(* ===== verification/FancyDisplaySpec.v ===== *)
(** * FancyDisplaySpec: the live display paints over nothing but itself

    On a terminal whose width is known, the screen after each event is the rows that
    stay, each as it was, and below them the rows of what is live now: one for each
    container of the task while it starts, or the countdown of its cleanup. *)

From S2P Require Import Prelude Text Collections IncludeTrust Outcome Displays FancyDisplay DisplaysSpec Screen.
From stdpp Require Import options.

(** ** Fitting a row *)

Section fit.
Context {uw : UnicodeWidth}.

Lemma width_app colour layout l k :
  clean colour layout l → display_width (l ++ k) = display_width l + display_width k.
Proof.
  rewrite !width_of_shown. assert (∀ l, clean colour layout l → shown (l ++ k) = shown l ++ shown k) as H.
  { induction 1 as [|c l' Hc _ IH|c l' _ Hc _ IH|code l' _ Hcode _ IH]; [done|..].
    - cbn [app]. by rewrite !shown_char, IH by done.
    - destruct Hc as [-> | ->]; simpl; unfold shown in *; simpl; by rewrite IH.
    - rewrite <-(assoc_L (++)), !shown_sgr by done. exact IH. }
  intros Hl. by rewrite H, row_width_app.
Qed.

Lemma width_sgr code : code ∈ SGR_CODES → display_width (sgr code) = 0.
Proof. intros Hc. rewrite width_of_shown, <-(app_nil_r (sgr code)), shown_sgr by done. done. Qed.

Lemma flatten_sgr code : code ∈ SGR_CODES → flatten (sgr code) = sgr code.
Proof.
  revert code. refine (proj1 (Forall_forall _ _) _).
  repeat (apply Forall_cons_2; [reflexivity|]). apply Forall_nil_2.
Qed.

Lemma flatten_clean colour l : clean colour true l → clean colour false (flatten l).
Proof.
  induction 1 as [|c l Hc _ IH|c l _ Hc _ IH|code l Hcol Hcode _ IH].
  - constructor.
  - unfold flatten; csimpl. destruct (printing_char c Hc) as (_ & ? & ? & ?).
    rewrite !bool_decide_eq_false_2 by done. by constructor.
  - destruct Hc as [-> | ->]; by constructor.
  - unfold flatten in *. rewrite fmap_app. setoid_rewrite flatten_sgr; [|done]. by apply clean_sgr.
Qed.

(** The codes are parameters: no char of one ends its escape. *)
Lemma code_params code : code ∈ SGR_CODES → Forall (λ c, is_ascii_alphabetic c = false) ("["%char :: chars code).
Proof.
  revert code. refine (proj1 (Forall_forall _ _) _).
  repeat (apply Forall_cons_2; [by repeat constructor|]). apply Forall_nil_2.
Qed.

> **Activity**
The entries above must be copied verbatim. Leave none out.

> **Expected answer**
(* ===== verification/FancyDisplaySpec.v ===== *)
(** * FancyDisplaySpec: the live display paints over nothing but itself

    On a terminal whose width is known, the screen after each event is the rows that
    stay, each as it was, and below them the rows of what is live now: one for each
    container of the task while it starts, or the countdown of its cleanup. *)

From S2P Require Import Prelude Text Collections IncludeTrust Outcome Displays FancyDisplay DisplaysSpec Screen.
From stdpp Require Import options.

(** ** Fitting a row *)

Section fit.
Context {uw : UnicodeWidth}.

Lemma width_app colour layout l k :
  clean colour layout l → display_width (l ++ k) = display_width l + display_width k.
Proof.
  rewrite !width_of_shown. assert (∀ l, clean colour layout l → shown (l ++ k) = shown l ++ shown k) as H.
  { induction 1 as [|c l' Hc _ IH|c l' _ Hc _ IH|code l' _ Hcode _ IH]; [done|..].
    - cbn [app]. by rewrite !shown_char, IH by done.
    - destruct Hc as [-> | ->]; simpl; unfold shown in *; simpl; by rewrite IH.
    - rewrite <-(assoc_L (++)), !shown_sgr by done. exact IH. }
  intros Hl. by rewrite H, row_width_app.
Qed.

Lemma width_sgr code : code ∈ SGR_CODES → display_width (sgr code) = 0.
Proof. intros Hc. rewrite width_of_shown, <-(app_nil_r (sgr code)), shown_sgr by done. done. Qed.

Lemma flatten_sgr code : code ∈ SGR_CODES → flatten (sgr code) = sgr code.
Proof.
  revert code. refine (proj1 (Forall_forall _ _) _).
  repeat (apply Forall_cons_2; [reflexivity|]). apply Forall_nil_2.
Qed.

Lemma flatten_clean colour l : clean colour true l → clean colour false (flatten l).
Proof.
  induction 1 as [|c l Hc _ IH|c l _ Hc _ IH|code l Hcol Hcode _ IH].
  - constructor.
  - unfold flatten; csimpl. destruct (printing_char c Hc) as (_ & ? & ? & ?).
    rewrite !bool_decide_eq_false_2 by done. by constructor.
  - destruct Hc as [-> | ->]; by constructor.
  - unfold flatten in *. rewrite fmap_app. setoid_rewrite flatten_sgr; [|done]. by apply clean_sgr.
Qed.

(** The codes are parameters: no char of one ends its escape. *)
Lemma code_params code : code ∈ SGR_CODES → Forall (λ c, is_ascii_alphabetic c = false) ("["%char :: chars code).
Proof.
  revert code. refine (proj1 (Forall_forall _ _) _).
  repeat (apply Forall_cons_2; [by repeat constructor|]). apply Forall_nil_2.
Qed.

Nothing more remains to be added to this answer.